One of the only good things about Scout going deaf is that he can’t hear me sneak out when I’ve had enough. Like tonight: For two days he’s been buzzing around the periphery, hugging the walls inside the house, counting off the perimeter of the lawn on the out, panting his ass off, no matter how much water he drinks, and looking particularly glassy-eyed and sharp-snouted. So I left, and drove the twenty minutes to Love Lane on a back road, with my Reggie and my reading glasses and my mind on a glass of wine.
By the time I pulled into Mattituck, it was still light, but the moon, nearly full (and huge), was taking up the sky, being quietly beautiful and bright. There was no one around—just me and the moon and the streetlight down a ways, shining against the dusk. This is my favorite time, the way everything light gets bright, and you can feel the edge of the night brushing up against you.
It was dark after a glass of wine, and I glided back up that country road wanting to go twenty in a fifty-mile-an-hour zone, the warm wind, the warm night, the warm wine, the lightening silently, pinkly flashing behind the clouds—even that yodelling clown Chris Isaak didn’t ruin it, the soft drive home.
Scoutie and I went out for a long walk down to the water after, and his feet slipped through a grate right outside of a restaurant with a plaque outside saying it was the oldest single-family owned restaurant in the country. Inside was an overall hefty older woman with a tattoo where sailors like to put their anchors. Poor Kooks. He doesn’t even register pain, just rights himself and keeps buzzing, his tongue dripping spit and his eyes like mirrors.

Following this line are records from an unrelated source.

Definition primitive_wait_for_recursive_lock_timed (now : timespec) (tries : timespec → nat)
    (teb lock ms : Z) : prog :=
  assert_handle lock;;;
  assert (IS_ZINT ms);;;
  rlock <~ Act (Load (container_handle lock));;
  let limit := timespec_add_msecs now (Z.shiftr (s64 ms) 2) in
  res <~ recursive_timedlock limit (tries limit) teb (rlock_mutex rlock);;
  if res =? ETIMEDOUT then Ret TIMEOUT
  else if res =? EDEADLK then Ret ALREADY_LOCKED
  else if negb (res =? 0) then Ret GENERAL_ERROR
  else claim_recursive_lock teb rlock.

Definition primitive_release_recursive_lock (teb lock : Z) : prog :=
  rlock <~ get_handle lock;;
  res <~ recursive_unlock teb (rlock_mutex rlock);;
  if res =? EPERM then Ret NOT_LOCKED
  else if negb (res =? 0) then Ret GENERAL_ERROR
  else
    atomic_decrement (rlock_count rlock);;;
    Ret OK.

Definition primitive_owned_recursive_lock (teb lock : Z) : prog :=
  rlock <~ get_handle lock;;
  owner <~ Act (Load (rlock_owner rlock));;
  if owner =? teb then
    count <~ Act (Load (rlock_count rlock));;
    if negb (count =? 0) then Ret (I 1) else Ret (I 0)
  else Ret (I 0).

Definition primitive_unlock_recursive_lock (teb lock : Z) : prog :=
  rlock <~ get_handle lock;;
  count <~ Act (Load (rlock_count rlock));;
  if count =? 0 then Ret OK
  else
    Act (Store (rlock_owner rlock) 0);;;
    Act (Store (rlock_count rlock) 0);;;
    res <~ recursive_unlock teb (rlock_mutex rlock);;
    if negb (res =? 0) then Ret GENERAL_ERROR else Ret OK.

(** ** Semaphores

    Those of platforms with POSIX semaphores; the maximum is only looked at when the
    semaphore is made. *)

Definition semaphore_semaphore (s : Z) : Z := idx s 0.

(** [res]: the answer of [sem_init] to a value it can take, an [unsigned int]. *)
Definition sem_init (res sema value : Z) : prog :=
  if (res =? 0) && (u32 value <=? SEM_VALUE_MAX) then Act (Store sema (u32 value));;; Ret 0
  else Ret (-1).

Definition primitive_make_semaphore (res lock initial max : Z) : prog :=
  assert (negb (lock =? NULL));;;
  assert (IS_ZINT initial);;;
  assert (IS_ZINT max);;;
  if SEM_VALUE_MAX <? Z.shiftr (s64 max) 2 then Ret GENERAL_ERROR
  else
    semaphore <~ Act (Allocate [0]);;
    if semaphore =? NULL then Ret GENERAL_ERROR
    else
      r <~ sem_init res (semaphore_semaphore semaphore) (Z.shiftr (s64 initial) 2);;
      if negb (r =? 0) then
        Act (Deallocate semaphore 1);;;
        Ret GENERAL_ERROR
      else
        Act (Store (container_handle lock) semaphore);;;
        Ret OK.

(** [res]: the answer of [sem_destroy]. *)
Definition primitive_destroy_semaphore (res lock : Z) : prog :=
  semaphore <~ get_handle lock;;
  if negb (res =? 0) then Ret GENERAL_ERROR
  else
    Act (Deallocate semaphore 1);;;
    Ret OK.

Definition primitive_wait_for_semaphore (signal : option nat) (lock : Z) : prog :=
  semaphore <~ get_handle lock;;
  res <~ sem_wait signal (semaphore_semaphore semaphore);;
  if negb (res =? 0) then Ret GENERAL_ERROR else Ret OK.

Definition primitive_wait_for_semaphore_timed (now : timespec) (tries : timespec → nat)
    (interrupted : bool) (lock ms : Z) : prog :=
  assert_handle lock;;;
  assert (IS_ZINT ms);;;
  let limit := timespec_add_msecs now (Z.shiftr (s64 ms) 2) in
  semaphore <~ Act (Load (container_handle lock));;
  errno <~ sem_timedwait limit (tries limit) interrupted (semaphore_semaphore semaphore);;
  if negb (errno =? 0) then
    if errno =? ETIMEDOUT then Ret TIMEOUT else Ret GENERAL_ERROR
  else Ret OK.

Definition primitive_release_semaphore (lock : Z) : prog :=
  semaphore <~ get_handle lock;;
  res <~ sem_post (semaphore_semaphore semaphore);;
  if negb (res =? 0) then Ret GENERAL_ERROR else Ret OK.

(** ** Emulated semaphores

    Those of platforms without POSIX semaphores, such as macOS: the other branches of the
    same functions. *)

(** [r1], [r2]: the answers of [pthread_mutex_init] and [pthread_cond_init]. *)
Definition primitive_make_semaphore_emulated (r1 r2 lock initial max : Z) : prog :=
  assert (negb (lock =? NULL));;;
  assert (IS_ZINT initial);;;
  assert (IS_ZINT max);;;
  semaphore <~ Act (Allocate [0; 0; 0; 0]);;
  if semaphore =? NULL then Ret GENERAL_ERROR
  else if negb (r1 =? 0) || negb (r2 =? 0) then Ret GENERAL_ERROR
  else
    Act (Store (semaphore_mutex semaphore) 0);;;
    Act (Store (semaphore_count semaphore) (Z.shiftr (s64 initial) 2));;;
    Act (Store (semaphore_max_count semaphore) (Z.shiftr (s64 max) 2));;;
    Act (Store (container_handle lock) semaphore);;;
    Ret OK.

Definition primitive_destroy_semaphore_emulated (r1 r2 lock : Z) : prog :=
  semaphore <~ get_handle lock;;
  if negb (r1 =? 0) || negb (r2 =? 0) then Ret GENERAL_ERROR
  else
    Act (Deallocate semaphore 4);;;
    Ret OK.

Definition semaphore_count_off (semaphore : Z) : prog :=
  count <~ Act (Load (semaphore_count semaphore));;
  Act (Store (semaphore_count semaphore) (count - 1));;;
  pthread_mutex_unlock (semaphore_mutex semaphore);;;
  Ret OK.

Definition primitive_wait_for_semaphore_emulated (lock : Z) : prog :=
  semaphore <~ get_handle lock;;
  pthread_mutex_lock (semaphore_mutex semaphore);;;
  count <~ Act (Load (semaphore_count semaphore));;
  While (λ count, count <=? 0) count (λ _,
    pthread_cond_wait (semaphore_mutex semaphore);;;
    Act (Load (semaphore_count semaphore)));;;
  semaphore_count_off semaphore.

(** [n] waits until the time is up; when the time is invalid no wait waits, and the loop
    does not notice. *)
Fixpoint semaphore_wait_timed (n : nat) (semaphore : Z) : prog :=
  count <~ Act (Load (semaphore_count semaphore));;
  if count <=? 0 then
    pthread_cond_wait (semaphore_mutex semaphore);;;
    match n with
    | O => pthread_mutex_unlock (semaphore_mutex semaphore);;; Ret TIMEOUT
    | S n => semaphore_wait_timed n semaphore
    end
  else semaphore_count_off semaphore.

Definition semaphore_wait_invalid (semaphore : Z) : prog :=
  count <~ Act (Load (semaphore_count semaphore));;
  While (λ count, count <=? 0) count (λ _, Act (Load (semaphore_count semaphore)));;;
  semaphore_count_off semaphore.

Definition primitive_wait_for_semaphore_timed_emulated (now : timespec) (waits : timespec → nat)
    (lock ms : Z) : prog :=
  assert_handle lock;;;
  assert (IS_ZINT ms);;;
  semaphore <~ Act (Load (container_handle lock));;
  let limit := timespec_add_msecs now (Z.shiftr (s64 ms) 2) in
  pthread_mutex_lock (semaphore_mutex semaphore);;;
  if valid_time limit then semaphore_wait_timed (waits limit) semaphore
  else semaphore_wait_invalid semaphore.

Definition primitive_release_semaphore_emulated (lock : Z) : prog :=
  semaphore <~ get_handle lock;;
  pthread_mutex_lock (semaphore_mutex semaphore);;;
  count <~ Act (Load (semaphore_count semaphore));;
  max_count <~ Act (Load (semaphore_max_count semaphore));;
  if max_count <=? count then Ret COUNT_EXCEEDED
  else
    count <~ Act (Load (semaphore_count semaphore));;
    Act (Store (semaphore_count semaphore) (count + 1));;;
    pthread_mutex_unlock (semaphore_mutex semaphore);;;
    r <~ pthread_cond_signal;;
    if negb (r =? 0) then Ret GENERAL_ERROR else Ret OK.

(** ** Joins *)

(** [state & MARKED || state & JOINED] *)
Definition in_join (state : Z) : bool :=
  negb (Z.land state MARKED =? 0) || negb (Z.land state JOINED =? 0).

Definition primitive_thread_join_single (thread : Z) : prog :=
  assert (negb (thread =? NULL));;;
  pthread_mutex_lock thread_join_lock;;;
  state <~ Act (Load (thread_handle1 thread));;
  if in_join state then
    pthread_mutex_unlock thread_join_lock;;;
    Ret GENERAL_ERROR
  else
    Act (Store (thread_handle1 thread) (Z.lor state MARKED));;;
    While (λ completed, completed =? 0) (Z.land state COMPLETED) (λ _,
      pthread_cond_wait thread_join_lock;;;
      state <~ Act (Load (thread_handle1 thread));;
      Ret (Z.land state COMPLETED));;;
    state <~ Act (Load (thread_handle1 thread));;
    Act (Store (thread_handle1 thread) (Z.lxor state (Z.lor JOINED MARKED)));;;
    pthread_mutex_unlock thread_join_lock;;;
    Ret OK.

(** The loops of [primitive_thread_join_multiple] over the [n] threads at
    [threads]: whether one is part of a join, marking them, finding one that has
    completed ([NULL] if there is none), and clearing the marks. *)
Fixpoint any_in_join (n : nat) (threads : Z) : prog :=
  match n with
  | O => Ret 0
  | S n =>
      thread <~ Act (Load threads);;
      state <~ Act (Load (thread_handle1 thread));;
      if in_join state then Ret 1 else any_in_join n (threads + 8)
  end.

Fixpoint mark_threads (n : nat) (threads : Z) : prog :=
  match n with
  | O => Ret 0
  | S n =>
      thread <~ Act (Load threads);;
      state <~ Act (Load (thread_handle1 thread));;
      Act (Store (thread_handle1 thread) (Z.lor state MARKED));;;
      mark_threads n (threads + 8)
  end.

Anyway, the thing I meant to say was that I realized something about renunciation while I was driving: This world with its moons hanging heavy like pears, and it’s silken nights, and it’s fruit-flavored sedatives, it’s not what we need to give up. All that stays—we can keep it. Kooks stays and the fat, tattooed woman stays and you stay and even I stay, for now. I could feel it, though, what was extra, on that happy ride home.